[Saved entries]
Lemma get_vnode_Ok p v s : vnodes s !! p = Some v -> get_vnode p s = Ok (v, s).
Proof. intros E. unfold get_vnode, get_or_fault. by rewrite E. Qed.
Lemma get_sb_Ok b sblk s : sbs s !! b = Some sblk -> get_sb b s = Ok (sblk, s).
Proof. intros E. unfold get_sb, get_or_fault. by rewrite E. Qed.

Lemma bind_run {A B} (m : M (vstate F) A) (k : A -> M (vstate F) B) s a s' :
  m s = Ok (a, s') -> bind m k s = k a s'.
Proof. intros E. unfold bind. by rewrite E. Qed.

Lemma upd_vnode_Ok p v g s : vnodes s !! p = Some v ->
  upd_vnode p g s = Ok (tt, set_vnodes (<[p := g v]> (vnodes s)) s).
Proof. intros E. unfold upd_vnode. by rewrite (bind_run _ _ _ _ _ (get_vnode_Ok _ _ _ E)). Qed.

Lemma inc_count_Ok p v s : vnodes s !! p = Some v ->
  inc_count p s = Ok (tt, set_vnodes (<[p := set_count (u8 (count v + 1)) v]> (vnodes s)) s).
Proof. intros E. unfold inc_count. by rewrite (upd_vnode_Ok p v). Qed.

Lemma cache_find_spec s l i :
  (forall p, p ∈ l -> is_Some (vnodes s !! p)) ->
  exists r, cache_find l i s = Ok (r, s) /\
    match r with
    | Some p => p ∈ l /\ cached_ino s p = Some i
    | None => forall p, p ∈ l -> cached_ino s p <> Some i
    end.
Proof.
  induction l as [|p l IH]; intros Hl; cbn [cache_find].
  - exists None. split; [done|]. intros p Hp. by apply not_elem_of_nil in Hp.
  - destruct (Hl p ltac:(left)) as [v Hv].
    rewrite (bind_run _ _ _ _ _ (get_vnode_Ok _ _ _ Hv)).
    assert (Hc : cached_ino s p = Some (ino v)) by (unfold cached_ino; by rewrite Hv).
    destruct (Z.eqb_spec (ino v) i) as [<-|Hne].
    + exists (Some p). split; [done|]. split; [left|done].
    + destruct IH as (r & Hr & Hs); [intros q Hq; apply Hl; by right|].
      exists r. split; [done|]. destruct r as [q|].
      * destruct Hs. split; [by right|done].
      * intros q [->|Hq]%elem_of_cons; [rewrite Hc; congruence|by apply Hs].
Qed.
(* ===== verification/Initrdfs.v ===== *)
(** * The initial ram disk file system: [src/src/fs/initrdfs/]

    A read-only image in memory: a header, a table of inodes and their data;
    directories are files of fixed-size entries.  The image is the list of its
    bytes, found by the address it was loaded at.  The definitions work over
    any kernel state [F] that has an [initrd_state] in it. *)
From S2P Require Import Prelude CString Abi Vfs Namei.
Open Scope nup_scope.

Definition INITRD_FILENAME_LEN : Z := 64.
Definition INITRD_MAGIC : Z := 0x54494E49.

Record initrd_inode := InitrdInode {
  in_inode : Z; in_offset : Z; in_mode : Z; in_gid : Z; in_uid : Z; in_flags : Z; in_size : Z }.

(** The structures' sizes as the compiler lays them out (the flag byte is
    followed by three bytes of padding). *)
Definition sizeof_initrd_header : Z := 12.
Definition sizeof_initrd_inode : Z := 28.
Definition sizeof_initrd_d_entry : Z := 68.

(** The loaded images by address, and the [initrd_discr] structures, each
    with its [location]; header and inode table follow from it. *)
Record initrd_state := InitrdState { images : gmap Z (list Z); discrs : gmap Z Z }.

(** A component's state inside the state of the whole kernel. *)
Class Sub (P F : Type) := { proj : F -> P; inj : P -> F -> F }.
Class SubLaws (P F : Type) `{Sub P F} := {
  proj_inj p f : proj (inj p f) = p;
  inj_inj p q f : inj p (inj q f) = inj p f;
  inj_proj f : inj (proj f) f = f }.
#[export] Instance sub_refl P : Sub P P := { proj f := f; inj p _ := p }.
#[export] Instance sub_refl_laws P : SubLaws P P.
Proof. done. Qed.

(** ** Reading memory *)

(** [n] bytes at offset [off]. *)
Definition slice (img : list Z) (off n : Z) : option (list Z) :=
  if (0 <=? off) && (off + n <=? Z.of_nat (length img))
  then Some (take (Z.to_nat n) (drop (Z.to_nat off) img)) else None.

(** A little-endian number from its bytes. *)
Fixpoint le (bytes : list Z) : Z :=
  match bytes with [] => 0 | b :: r => b + 256 * le r end.

Definition le32 (img : list Z) (off : Z) : option Z := le <$> slice img off 4.
Definition byte_at (img : list Z) (off : Z) : option Z := aget img off.

(** The characters from [off] on. *)
Definition chars_at (img : list Z) (off : Z) : option (list Z) :=
  if (0 <=? off) && (off <=? Z.of_nat (length img)) then Some (s8 <$> drop (Z.to_nat off) img) else None.

Definition read_initrd_inode (img : list Z) (off : Z) : option initrd_inode :=
  i ← le32 img off; o ← le32 img (off + 4); m ← le32 img (off + 8); g ← le32 img (off + 12);
  w ← le32 img (off + 16); f ← byte_at img (off + 20); s ← le32 img (off + 24);
  Some (InitrdInode i o m g w f s).

Definition inode_off (n : Z) : Z := sizeof_initrd_header + n * sizeof_initrd_inode.

Section initrd.
Context {F : Type} `{FsOps F} `{Sub initrd_state F}.
Local Abbreviation VM := (M (vstate F)).
(** The address of [initrd_i_ops]. *)
Context (INITRD_I_OPS : Z).

(** The location of a super block's image. *)
Definition discr_of (b : Z) : VM Z :=
  let! sblk := get_sb b in get_or_fault (fun s => discrs (proj (fsd s)) !! sb_u sblk).
Definition image_at (location : Z) : VM (list Z) :=
  get_or_fault (fun s => images (proj (fsd s)) !! location).

(** The vnode's location, image and inode: [node->u.initrdfs_i] points into
    the image. *)
Definition initrd_of (node : Z) : VM (Z * list Z * initrd_inode * vnode) :=
  let! v := get_vnode node in
  let! location := discr_of (sb v) in
  let! img := image_at location in
  let! inode := get_or_fault (fun _ => read_initrd_inode img (u v - location)) in
  ret (location, img, inode, v).

Definition initrd_read (node offset sz : Z) : VM (Z * list Z) :=
  let! ' (location, img, inode, v) := initrd_of node in
  if in_size inode <? offset then ret (0, [])
  else
    let sz := if in_size inode <? u32 (offset + sz) then u32 (in_size inode - offset) else sz in
    let! data := get_or_fault (fun _ => slice img (in_offset inode + offset) sz) in
    ret (s32 sz, data).

Definition initrd_write (node offset sz : Z) (buffer : list Z) : VM Z := ret (- EINVAL).

Definition entry_off (inode : initrd_inode) (i : Z) : Z := in_offset inode + i * sizeof_initrd_d_entry.

(** [d_name] is the buffer's array of [VFS_NAME_LEN] characters before. *)
Definition initrd_readdir (d_name0 : list Z) (dir index : Z) : VM (Z * option dirent) :=
  let! ' (location, img, inode, v) := initrd_of dir in
  if in_size inode / sizeof_initrd_d_entry <=? index then ret (- EINVAL, None)
  else
    let! e := get_or_fault (fun _ => le32 img (entry_off inode index)) in
    let! name := get_or_fault (fun _ => chars_at img (entry_off inode index + 4)) in
    let! target := get_or_fault (fun _ => read_initrd_inode img (inode_off e)) in
    let! d := get_or_fault (fun _ => strncpy d_name0 name INITRD_FILENAME_LEN) in
    let! d := get_or_fault (fun _ => aset d (INITRD_FILENAME_LEN - 1) 0) in
    let! len := get_or_fault (fun _ => strlen d) in
    ret (0, Some (Dirent e d len (in_flags target))).

(** [while (i--)]: from the last entry to the first. *)
Fixpoint initrd_search (n : nat) (img : list Z) (inode : initrd_inode) (name : list Z) : option (option Z) :=
  match n with
  | O => Some None
  | S i =>
      filename ← chars_at img (entry_off inode (Z.of_nat i) + 4);
      m ← namei_match name filename;
      if m : bool then e ← le32 img (entry_off inode (Z.of_nat i)); Some (Some e)
      else initrd_search i img inode name
  end.

Definition initrd_lookup (dir : Z) (name : list Z) : VM Z :=
  let! ' (location, img, inode, v) := initrd_of dir in
  let! e := get_or_fault (fun _ =>
    initrd_search (Z.to_nat (in_size inode / sizeof_initrd_d_entry)) img inode name) in
  match e with Some e => iget (sb v) e | None => ret 0 end.

(** The test is [node->ino > inodecount]. *)
Definition initrd_read_inode (node : Z) : VM unit :=
  let! v := get_vnode node in
  let! location := discr_of (sb v) in
  let! img := image_at location in
  let! inodecount := get_or_fault (fun _ => le32 img 4) in
  if inodecount <? ino v then ret tt
  else
    let! it := get_or_fault (fun _ => read_initrd_inode img (inode_off (ino v))) in
    put_vnode node (Vnode (ino v) (count v) 1 (u16 (in_uid it)) (u16 (in_gid it)) (in_mode it) (in_flags it)
      (in_size it) 0 0 0 (dev v) (sb v) INITRD_I_OPS (location + inode_off (in_inode it)) (mount v) (cover v)).

Definition initrd_put_super (b : Z) : VM unit :=
  let! sblk := get_sb b in
  modify (fun s => set_fsd (inj (InitrdState (images (proj (fsd s))) (delete (sb_u sblk) (discrs (proj (fsd s)))))
                              (fsd s)) s).

Definition initrd_f_ops : file_operations F :=
  FileOperations None (Some initrd_read) (Some initrd_write)
    (Some (initrd_readdir (replicate (Z.to_nat VFS_NAME_LEN) 0))) None None None.
Definition initrd_i_ops : inode_operations F := InodeOperations (Some initrd_f_ops) (Some initrd_lookup).
Definition initrd_s_ops : super_operations F :=
  SuperOperations (Some initrd_read_inode) None (Some initrd_put_super).

(** [data] is the address of the image. *)
Definition read_initrd_sb (INITRD_S_OPS b data : Z) : VM Z :=
  let! img := image_at data in
  let! magic := get_or_fault (fun _ => le32 img 0) in
  if negb (magic =? INITRD_MAGIC) then ret 0
  else
    let! discr := new_ptr in
    do! modify (fun s => set_fsd (inj (InitrdState (images (proj (fsd s)))
                                         (<[discr := data]> (discrs (proj (fsd s))))) (fsd s)) s);
    let! sblk := get_sb b in
    do! put_sb b (SuperBlock (sb_dev sblk) (sb_flags sblk) (sb_type sblk) INITRD_S_OPS 1 0 (skip_bytes sblk)
          (sb_root sblk) discr (sb_mi sblk) (cache sblk));
    let! root := iget b 0 in
    let! sblk := get_sb b in
    do! put_sb b (SuperBlock (sb_dev sblk) (sb_flags sblk) (sb_type sblk) (s_op sblk) (blocksize sblk)
          (blocksize_bits sblk) (skip_bytes sblk) root (sb_u sblk) (sb_mi sblk) (cache sblk));
    ret b.
End initrd.

(** ** Properties *)

(** The bytes of a file in its image. *)
Definition file_bytes (img : list Z) (i : initrd_inode) : list Z :=
  take (Z.to_nat (in_size i)) (drop (Z.to_nat (in_offset i)) img).

Definition inode_ok (img : list Z) (i : initrd_inode) : Prop :=
  0 <= in_offset i /\ 0 <= in_size i < 2147483648 /\ in_offset i + in_size i <= Z.of_nat (length img).

Section initrd_facts.
Context {F : Type} `{FsOps F} `{Sub initrd_state F}.
Implicit Types s : vstate F.

(** C36: Reading a file of the image at an offset inside it gives the bytes of
    the file from there on, cut at its end, and as many as are left there; a
    request whose end does not fit in 32 bits is cut by nothing and reads
    outside the image. *)
Theorem initrd_read_file node offset sz s loc img i v :
  initrd_of node s = Ok ((loc, img, i, v), s) -> inode_ok img i -> 0 <= offset <= in_size i ->
  0 <= sz < 4294967296 ->
  (offset + sz < 4294967296 ->
   initrd_read node offset sz s =
     Ok ((Z.min sz (in_size i - offset),
          take (Z.to_nat sz) (drop (Z.to_nat offset) (file_bytes img i))), s)) /\
  (4294967296 <= offset + sz -> Z.of_nat (length img) < 2147483648 -> 1 <= offset ->
   u32 (offset + sz) <= in_size i -> 2147483648 <= sz -> initrd_read node offset sz s = Fault).
Proof.
  intros Hi (Ho & Hs & Hl) Hoff Hsz. unfold initrd_read.
  assert (Hrun : forall (k : (Z * list Z * initrd_inode * vnode) -> M (vstate F) (Z * list Z)),
            bind (initrd_of node) k s = k (loc, img, i, v) s) by (intros k; unfold bind; by rewrite Hi).
  rewrite Hrun. replace (in_size i <? offset) with false by lia. split.
  - intros Hsum. rewrite (u32_id (offset + sz)) by lia. unfold slice, bind, get_or_fault, file_bytes, ret.
    rewrite skipn_firstn_comm, drop_drop, take_take.
    destruct (in_size i <? offset + sz) eqn:E.
    + rewrite u32_id by lia. zcond. rewrite s32_id by lia. do 3 f_equal; [lia|].
      f_equal; [lia|]. f_equal. lia.
    + zcond. rewrite s32_id by lia. do 3 f_equal; [lia|]. f_equal; [lia|]. f_equal. lia.
  - intros Hsum Hlen Ho1 Hwrap Hbig. unfold slice, bind, get_or_fault.
    replace (in_size i <? u32 (offset + sz)) with false by lia. by zcond.
Qed.

(** The entry that a directory holds for a name: the last one that matches. *)
Definition entry_name (img : list Z) (i : initrd_inode) (k : nat) : option (list Z) :=
  f ← chars_at img (entry_off i (Z.of_nat k) + 4); component f.

(** The search through a directory finds an entry whose name is the
    component asked for, the last one if there are several, and reports its
    inode number; it fails only when no entry has the name. *)
Theorem initrd_search_finds n img i name p :
  component name = Some p ->
  (forall k, (k < n)%nat -> is_Some (entry_name img i k) /\ is_Some (le32 img (entry_off i (Z.of_nat k)))) ->
  exists r, initrd_search n img i name = Some r /\
  match r with
  | Some e => exists k, (k < n)%nat /\ entry_name img i k = Some p /\
      le32 img (entry_off i (Z.of_nat k)) = Some e /\
      forall j, (k < j < n)%nat -> entry_name img i j <> Some p
  | None => forall k, (k < n)%nat -> entry_name img i k <> Some p
  end.
Proof.
  intros Hp. induction n as [|n IH]; intros Hn; cbn [initrd_search].
  - exists None. split; [done|]. intros k Hk. lia.
  - destruct (Hn n ltac:(lia)) as [[q Hq] [e He]]. pose proof Hq as Hq'. unfold entry_name in Hq'.
    destruct (chars_at img (entry_off i (Z.of_nat n) + 4)) as [f|]; [|done]. cbn [mbind option_bind] in *.
    rewrite (namei_match_spec name f p q) by done. cbn [mbind option_bind]. rewrite He.
    destruct (bool_decide (p = q)) eqn:E.
    + apply bool_decide_eq_true in E as ->. exists (Some e). split; [done|].
      exists n. split_and!; [lia|done|done|intros; lia].
    + apply bool_decide_eq_false in E. destruct IH as (r & Hr & IH); [intros; apply Hn; lia|].
      exists r. split; [done|]. destruct r as [e'|].
      * destruct IH as (k & Hk & Hkn & Hke & Hlast). exists k. split_and!; [lia|done|done|].
        intros j Hj. destruct (decide (j = n)) as [->|]; [congruence|]. apply Hlast. lia.
      * intros k Hk. destruct (decide (k = n)) as [->|]; [congruence|]. apply IH. lia.
Qed.
End initrd_facts.

(** ** A concrete image: a root directory with one file *)

Definition le4 (n : Z) : list Z := [n mod 256; n / 256 mod 256; n / 65536 mod 256; n / 16777216].
Definition inode_bytes (i : initrd_inode) : list Z :=
  le4 (in_inode i) ++ le4 (in_offset i) ++ le4 (in_mode i) ++ le4 (in_gid i) ++ le4 (in_uid i) ++
  [in_flags i; 0; 0; 0] ++ le4 (in_size i).
Definition entry_bytes (e : Z) (name : string) : list Z :=
  le4 e ++ chars name ++ replicate (64 - String.length name) 0.

(** Two inodes, the root's directory at 68, the file's data at 136. *)
Definition sample_image : list Z :=
  le4 INITRD_MAGIC ++ le4 2 ++ le4 1 ++
  inode_bytes (InitrdInode 0 68 493 0 0 FS_DIRECTORY 68) ++ inode_bytes (InitrdInode 1 136 420 0 0 FS_FILE 5) ++
  entry_bytes 1 "motd" ++ chars "Hello".

#[local] Instance sub_self : Sub initrd_state initrd_state := { proj x := x; inj x _ := x }.
#[local] Instance no_ops : FsOps initrd_state := {
  iop_at _ := None; sop_at _ := None; read_super _ b _ := ret b }.
Definition initrd_sample : vstate initrd_state :=
  VState {[ 500 := Vnode 1 1 1 0 0 420 FS_FILE 5 0 0 0 0 100 10 (4096 + inode_off 1) 0 0 ]}
    {[ 100 := SuperBlock 0 0 0 11 1 0 0 0 700 0 [500] ]} ∅ ∅ [] ∅ [] 0 1000 task_zero
    (InitrdState {[ 4096 := sample_image ]} {[ 700 := 4096 ]}).

Lemma initrd_read_file_witness :
  initrd_read 500 1 3 initrd_sample = Ok ((3, chars "ell"), initrd_sample).
Proof.
  destruct (initrd_read_file 500 1 3 initrd_sample 4096 sample_image (InitrdInode 1 136 420 0 0 FS_FILE 5)
    (Vnode 1 1 1 0 0 420 FS_FILE 5 0 0 0 0 100 10 (4096 + inode_off 1) 0 0)) as [H _].
  - vm_compute. reflexivity.
  - vm_compute. repeat split; congruence.
  - simpl. lia.
  - lia.
  - rewrite H by lia. vm_compute. reflexivity.
Defined.

Lemma initrd_search_finds_witness :
  exists r, initrd_search 1 sample_image (InitrdInode 0 68 493 0 0 FS_DIRECTORY 68) (lit "motd/x") = Some r /\
    r <> None.
Proof.
  destruct (initrd_search_finds 1 sample_image (InitrdInode 0 68 493 0 0 FS_DIRECTORY 68) (lit "motd/x")
    (chars "motd")) as (r & Hr & Hs).
  - vm_compute. reflexivity.
  - intros [|k] Hk; [|lia]. split; vm_compute; eexists; reflexivity.
  - exists r. split; [exact Hr|]. destruct r; [discriminate|]. exfalso.
    apply (Hs 0%nat); [lia|]. vm_compute. reflexivity.
Defined.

What is expected - Reproduce only the lines above, starting at the line with "k <> Some p" and ending at the line with "k. split_and!; [lia|done|done|].", exactly as written.

Finished exercise -
  | None => forall k, (k < n)%nat -> entry_name img i k <> Some p
  end.
Proof.
  intros Hp. induction n as [|n IH]; intros Hn; cbn [initrd_search].
  - exists None. split; [done|]. intros k Hk. lia.
  - destruct (Hn n ltac:(lia)) as [[q Hq] [e He]]. pose proof Hq as Hq'. unfold entry_name in Hq'.
    destruct (chars_at img (entry_off i (Z.of_nat n) + 4)) as [f|]; [|done]. cbn [mbind option_bind] in *.
    rewrite (namei_match_spec name f p q) by done. cbn [mbind option_bind]. rewrite He.
    destruct (bool_decide (p = q)) eqn:E.
    + apply bool_decide_eq_true in E as ->. exists (Some e). split; [done|].
      exists n. split_and!; [lia|done|done|intros; lia].
    + apply bool_decide_eq_false in E. destruct IH as (r & Hr & IH); [intros; apply Hn; lia|].
      exists r. split; [done|]. destruct r as [e'|].
      * destruct IH as (k & Hk & Hkn & Hke & Hlast). exists k. split_and!; [lia|done|done|].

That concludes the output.